(** * UsenetStreamer: NZB triage engine, runner and NNTP pool

    A shallow embedding of [src/services/triage/index.js] and
    [nzbTriageRunner.js], with the properties of the specification that
    concern them.

    Conventions of the embedding.
    - A Node [Buffer] is a [list Z] (one element per byte, [0..255]);
      an indexed write is stdpp's list insert, which like a typed array
      ignores a write past the end.
    - JavaScript strings are [string]s whose characters are the code units
      [0..255]; [toLowerCase] is the case map of JavaScript on these code
      units (the letters A-Z and the Latin-1 capitals).
    - JavaScript numbers are whole doubles or infinite ([Double.num]); the
      difference of two of them is rounded as IEEE 754 rounds it.
    - JavaScript [Set]s and [Map]s keep insertion order, so they are lists
      without duplicates and association lists with [Map.set] semantics.
    - Everything outside the process (NNTP answers, HTTP fetches, the random
      source, the order in which timers and callbacks fire) is an explicit
      argument or an event of a step relation. *)

From Stdlib Require Import ZArith Lia Bool Ascii String.
From stdpp Require Import base tactics option list strings pretty sorting gmap.

Local Open Scope Z_scope.

(** ** Results of fallible code *)

Inductive Result (E A : Type) : Type :=
| Ok (a : A)
| Err (e : E).
Arguments Ok {E A} a.
Arguments Err {E A} e.

(** ** Byte buffers *)

Module Buf.

Definition Buffer := list Z.

(** [buffer[i]]: [None] is JavaScript's [undefined]. *)
Definition get (b : Buffer) (i : nat) : option Z := b !! i.

(** [buffer.readUInt16LE(i)], used only where both bytes are in range. *)
Definition readUInt16LE (b : Buffer) (i : nat) : Z :=
  Z.lor (default 0 (b !! i)) (Z.shiftl (default 0 (b !! S i)) 8).

(** [a.startsWith(p)] on byte strings. *)
Fixpoint starts_with (p l : list Z) : bool :=
  match p, l with
  | [], _ => true
  | _ :: _, [] => false
  | x :: p', y :: l' => (x =? y) && starts_with p' l'
  end.

(** [s.split('\r\n')]. [cur] is the current piece, reversed. *)
Fixpoint split_crlf_from (cur : list Z) (s : list Z) : list (list Z) :=
  match s with
  | [] => [rev cur]
  | c :: rest =>
      match rest with
      | d :: rest' =>
          if (c =? 13) && (d =? 10)
          then rev cur :: split_crlf_from [] rest'
          else split_crlf_from (c :: cur) rest
      | [] => split_crlf_from (c :: cur) rest
      end
  end.

Definition split_crlf (s : list Z) : list (list Z) := split_crlf_from [] s.

(** The bytes of an ASCII string. *)
Definition of_string (s : string) : list Z :=
  map (fun a => Z.of_nat (nat_of_ascii a)) (list_ascii_of_string s).

End Buf.

(** ** yEnc decoder ([decodeYencBuffer]) *)

Module Yenc.
Import Buf.

Inductive DecodeError := DECODE_ERROR.

Definition ybegin : list Z := Eval cbv in of_string "=ybegin".
Definition ypart : list Z := Eval cbv in of_string "=ypart".
Definition yend : list Z := Eval cbv in of_string "=yend".

(** State of the two nested loops: either the function has returned [out]
    from inside the loop, or the loop goes on with [out] and [writeIndex]. *)
Inductive Loop :=
| Returned (out : Buffer)
| Running (out : Buffer) (writeIndex : nat).

(** Inner [for (let i = 0; i < src.length; i += 1)] loop over one line. *)
Fixpoint decode_src (maxBytes : nat) (src : list Z) (out : Buffer) (writeIndex : nat)
  : Loop :=
  match src with
  | [] => Running out writeIndex
  | byte :: rest =>
      if byte =? 0x3D then
        match rest with
        | [] => Running out writeIndex
        | n :: rest' =>
            let byte := Z.land (n - 64) 0xff in
            let byte := Z.land (byte - 42) 0xff in
            let out := <[writeIndex := byte]> out in
            let writeIndex := S writeIndex in
            if (maxBytes <=? writeIndex)%nat then Returned out
            else decode_src maxBytes rest' out writeIndex
        end
      else
        let byte := Z.land (byte - 42) 0xff in
        let out := <[writeIndex := byte]> out in
        let writeIndex := S writeIndex in
        if (maxBytes <=? writeIndex)%nat then Returned out
        else decode_src maxBytes rest out writeIndex
  end.

(** Outer [for (const line of lines)] loop. *)
Fixpoint decode_lines (maxBytes : nat) (lines : list (list Z)) (decoding : bool)
    (out : Buffer) (writeIndex : nat) : Loop :=
  match lines with
  | [] => Running out writeIndex
  | line :: lines' =>
      if negb decoding then
        decode_lines maxBytes lines' (starts_with ybegin line) out writeIndex
      else if starts_with ypart line then
        decode_lines maxBytes lines' decoding out writeIndex
      else if starts_with yend line then
        Running out writeIndex
      else
        match decode_src maxBytes line out writeIndex with
        | Returned out => Returned out
        | Running out writeIndex =>
            decode_lines maxBytes lines' decoding out writeIndex
        end
  end.

Definition decodeYencBuffer (bodyBuffer : Buffer) (maxBytes : nat)
  : Result DecodeError Buffer :=
  let out := replicate maxBytes 0 in
  let lines := split_crlf bodyBuffer in
  match decode_lines maxBytes lines false out 0%nat with
  | Returned out => Ok out
  | Running out writeIndex =>
      if (writeIndex =? 0)%nat then Err DECODE_ERROR
      else Ok (take writeIndex out)
  end.

(** The decoding as the specification words it. *)

(** One line: [c = 0x3D] consumes the next byte [n] and gives
    [(n - 64 - 42) mod 256]; any other [c] gives [(c - 42) mod 256]. *)
Fixpoint spec_line (src : list Z) : list Z :=
  match src with
  | [] => []
  | c :: rest =>
      if c =? 0x3D then
        match rest with
        | [] => []
        | n :: rest' => ((n - 64 - 42) mod 256) :: spec_line rest'
        end
      else ((c - 42) mod 256) :: spec_line rest
  end.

__________________________________________________

Assignment:
Collect every line above that contains the word "false".

Expected answer:
  | _ :: _, [] => false
  match decode_lines maxBytes lines false out 0%nat with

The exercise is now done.